Re: Question to the candidates (what is a complete desktop?)

2015-05-26 Thread Jeff Fortin Tam

Replying inline to your reply (stripping my own previous text):
[...]
 I'm not asking you to be technical, but to be managers. (Not saying
 here that manager can/should/must be non-technical)
[...]
 Being a director of the board for me, means having the power to
 allocate resources to make GNOME better, gather the community
 consensus and improve HDPi support the way we did once, for instance.
[...]
 So far, you've tell me what you want, not how to accomplish it. And I
 know, we as community provide a huge pools of ideas and discussion,
 but I would love to know how each candidate thinks about it. I would
 like a board of directors to be strong leaders of the project, with
 clears views on what to improve and how.


As others have indicated in the original thread, the Foundation Board is
not a technical body, it is a legal/financial/policymaking entity. We
can express a vision (as I did in my message and blog post, for example)
and communicate with teams (ex: the release team)  individuals to
encourage the adoption of that vision, but apart from, say, sponsoring
hackfests for competent parties interested in making it happen, the
board can't do much.
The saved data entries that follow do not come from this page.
(** When the KB cannot be reached, the checksum check of a file raises
    [OspdOpenvasError], while the upload of a row catches it: the row is
    counted as not loaded and a warning is logged. *)
Theorem unreachable_kb {C : Type} `{!NVTICache C} `{!Ast} `{!Hashlib}
        (W : @World C) (self : @Handler C) :
  kb_of_handler W self = None ->
  (forall (file_abs_path : string) (content : list Byte.byte),
      py_truth (settings_get (settings_of_handler W self) "nasl_no_signature_check")
      = false ->
      lookup_file (files W) file_abs_path = Some content ->
      fst (is_checksum_correct W file_abs_path self) = Raise OspdOpenvasError)
  /\ (forall (family general_metadata_dict : PyVal) (advisory_dict : items)
             (kb_key_string : string) (vt : list PyVal),
         _check_advisory_dict advisory_dict = Ok true ->
         advisory_metadata_list (PDict advisory_dict) general_metadata_dict family
         = Ok (kb_key_string, vt) ->
         upload_advisory W family general_metadata_dict advisory_dict self
         = (Ok false, mkHandler (_nvti self) (_metadata_path self)
                                (_openvas_settings_dict self)
                                (trace self ++ [Log WARNING LSC_NOT_LOADED]))).
Proof.
  intros Hkb. split.
  - intros file_abs_path content Hon Hfile.
    unfold is_checksum_correct, bind.
    rewrite openvas_setting_run, Hon. simpl.
    unfold open_file, bind, emit. simpl. rewrite Hfile. unfold ret at 1.
    rewrite nvti_unreachable by exact Hkb. reflexivity.
  - intros family general_metadata_dict advisory_dict kb_key_string vt Hcheck Hlist.
    rewrite upload_advisory_run, Hcheck, Hlist, Hkb. reflexivity.
Qed.

Lemma unreachable_kb_witness :
  upload_advisory
    (mkWorld (settings_of 1) ∅ None []) (PStr "Family A") general_metadata
    (advisory_with "['pkg']" "['CVE-2020-1']" "['http://y']") fresh_handler
  = (Ok false, mkHandler None None None [Log WARNING LSC_NOT_LOADED]).
Proof.
  refine (proj2 (unreachable_kb (mkWorld (settings_of 1) ∅ None []) fresh_handler eq_refl)
                (PStr "Family A") general_metadata
                (advisory_with "['pkg']" "['CVE-2020-1']" "['http://y']") _ _ _ _).
  - vm_compute. reflexivity.
  - vm_compute. reflexivity.
Defined.

(** The checksum check with the signature check on: a recorded digest that
    matches, one that does not, and none. *)
Example is_checksum_correct_example :
  let settings : gmap string PyVal :=
    <["plugins_folder" := PStr "/feed"]> (<["nasl_no_signature_check" := PInt 0]> ∅) in
  let digest := sha256_hexdigest_of (list_byte_of_string good_csv) in
  let world (recorded : gmap string string) : @World KB :=
    mkWorld settings ∅ (Some (mkKB recorded ∅)) [(GOOD, list_byte_of_string good_csv)] in
  fst (is_checksum_correct (world {[GOOD := digest]}) GOOD fresh_handler) = Ok true
  /\ fst (is_checksum_correct (world {[GOOD := "00"]}) GOOD fresh_handler) = Ok false
  /\ fst (is_checksum_correct (world ∅) GOOD fresh_handler) = Ok false.
Proof. vm_compute. repeat split; reflexivity. Qed.

(** ** The field names *)

Lemma py_eqb_str_l (s : string) (v : PyVal) : py_eqb (PStr s) v = true -> v = PStr s.
Proof.
  destruct v; simpl; try discriminate.
  intros Heq. apply String.eqb_eq in Heq. congruence.
Qed.

Lemma py_eqb_str_list (l : list string) (y : list PyVal) :
  py_eqb (PList (map PStr l)) (PList y) = true <-> y = map PStr l.
Proof.
  revert y. induction l as [|a l IH]; intros [|b y]; simpl; split;
    try discriminate; try reflexivity.
  - intros Heq. apply andb_prop in Heq as [Hb Hy].
    apply py_eqb_str_l in Hb. subst b. f_equal. apply IH. exact Hy.
  - intros Heq. injection Heq as -> ->.
    rewrite String.eqb_refl. simpl. apply IH. reflexivity.
Qed.

(** [_check_field_names_lsc] accepts exactly the list of the 17 expected
    names in their order: a list with a name missing, added, changed or
    moved, and [None] (a file without a header row), are refused. *)
Theorem check_field_names_lsc_exact (field_names_list : PyVal) :
  _check_field_names_lsc field_names_list = true
  <-> field_names_list = PList (map PStr EXPECTED_FIELD_NAMES_LIST).
Proof.
  unfold _check_field_names_lsc.
  destruct field_names_list as [| | | |y| |];
    try (simpl; split; [discriminate | intros Heq; discriminate Heq]).
  destruct (py_eqb (PList (map PStr EXPECTED_FIELD_NAMES_LIST)) (PList y)) eqn:Heq; simpl.
  - apply py_eqb_str_list in Heq. subst y. split; reflexivity.
  - split; [discriminate|]. intros Hy. rewrite Hy in Heq.
    vm_compute in Heq. discriminate Heq.
Qed.

(** ** The cached properties *)

(** The properties [metadata_path], [openvas_setting] and [nvti] are
    computed once: after a first read that returned, a second read returns
    the same value and leaves the handler as it is, whatever the settings,
    the environment and the reachable KB have become in between. *)
Theorem properties_are_cached {C : Type} (W W' : @World C) (self : @Handler C) :
  (forall (p : string) (self1 : @Handler C),
      metadata_path W self = (Ok p, self1) -> metadata_path W' self1 = (Ok p, self1))
  /\ (forall (d : gmap string PyVal) (self1 : @Handler C),
         openvas_setting W self = (Ok d, self1) -> openvas_setting W' self1 = (Ok d, self1))
  /\ (forall (c : C) (self1 : @Handler C),
         nvti W self = (Ok c, self1) -> nvti W' self1 = (Ok c, self1)).
Proof.
  repeat split.
  - intros p self1. unfold metadata_path.
    destruct (_metadata_path self) as [q|] eqn:Hq.
    + intros Heq. injection Heq as <- <-. rewrite Hq. reflexivity.
    + unfold bind. rewrite openvas_setting_run.
      destruct (py_truth (settings_get (settings_of_handler W self) "plugins_folder")).
      * intros Heq. injection Heq as <- <-. reflexivity.
      * destruct (environ W !! "INSTALL_PREFIX") as [[|c prefix]|];
          intros Heq; injection Heq as <- <-; reflexivity.
  - intros d self1. rewrite openvas_setting_run.
    intros Heq. injection Heq as <- <-. reflexivity.
  - intros c self1. unfold nvti.
    destruct (_nvti self) as [c0|] eqn:Hc.
    + intros Heq. injection Heq as <- <-. rewrite Hc. reflexivity.
    + destruct (MainDB W) as [c0|]; [|discriminate].
      intros Heq. injection Heq as <- <-. reflexivity.
Qed.

(** ** More on the validator *)

(** The only exceptions that leave [_check_advisory_dict] are those that
    the evaluation of a truthy [SOURCE_PKGS] cell raises, other than
    [ValueError] and [TypeError], which are caught. *)
Theorem check_advisory_dict_raises `{!Ast} (advisory_dict : items) (e : exn) :
  _check_advisory_dict advisory_dict = Raise e ->
  e <> ValueError /\ e <> TypeError
  /\ exists (key value : PyVal),
      In (key, value) advisory_dict
      /\ py_eqb key (PStr "SOURCE_PKGS") = true
      /\ py_truth value = true
      /\ py_literal_eval value = Raise e.
Proof.
  induction advisory_dict as [|[key value] rest IH]; simpl; [discriminate|].
  destruct (py_truth value) eqn:Htruth; simpl; [|discriminate].
  destruct (py_eqb key (PStr "SOURCE_PKGS")) eqn:Hkey.
  - destruct (py_literal_eval value) as [v|e'] eqn:Hev; simpl.
    + destruct (py_len v) as [[|n]|e'] eqn:Hlen; simpl; try discriminate.
      * intros Hrest. destruct (IH Hrest) as (H1 & H2 & k & x & Hin & Hk & Ht & Hx).
        repeat split; try assumption. exists k, x. repeat split; try assumption.
        right. exact Hin.
      * destruct v; simpl in Hlen; try discriminate;
          injection Hlen as <-; discriminate.
    + destruct e'; try discriminate;
        (intros Heq; injection Heq as <-;
         repeat split; try discriminate;
         exists key, value; repeat split; try assumption; left; reflexivity).
  - intros Hrest. destruct (IH Hrest) as (H1 & H2 & k & x & Hin & Hk & Ht & Hx).
    repeat split; try assumption. exists k, x. repeat split; try assumption.
    right. exact Hin.
Qed.

Lemma check_advisory_dict_raises_witness :
  SyntaxError <> ValueError /\ SyntaxError <> TypeError
  /\ exists (key value : PyVal),
      In (key, value) (advisory_with "['a'" "['CVE-2020-1']" "['http://y']")
      /\ py_eqb key (PStr "SOURCE_PKGS") = true
      /\ py_truth value = true
      /\ py_literal_eval value = Raise SyntaxError.
Proof.
  apply (check_advisory_dict_raises
           (advisory_with "['a'" "['CVE-2020-1']" "['http://y']") SyntaxError).
  vm_compute. reflexivity.
Defined.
And even if it _was_ part of its mission to oversee
technical direction, as things stand it wouldn't happen because there's
already way too many legal/financial/etc. tasks in the backlog that the
board needs to solve before getting down to technical matters.

Your vision of managers is one that would work in a corporate setting
with project/team managers that get to decide what people do on a day to
day basis. It doesn't work that way in a community, we're not people's
bosses. Allocating (financial) resources beyond supporting events
doesn't magically solve things. Unless we had a multi-million dollars
budget to hire full-time hackers like the Linux Foundation, that is ;)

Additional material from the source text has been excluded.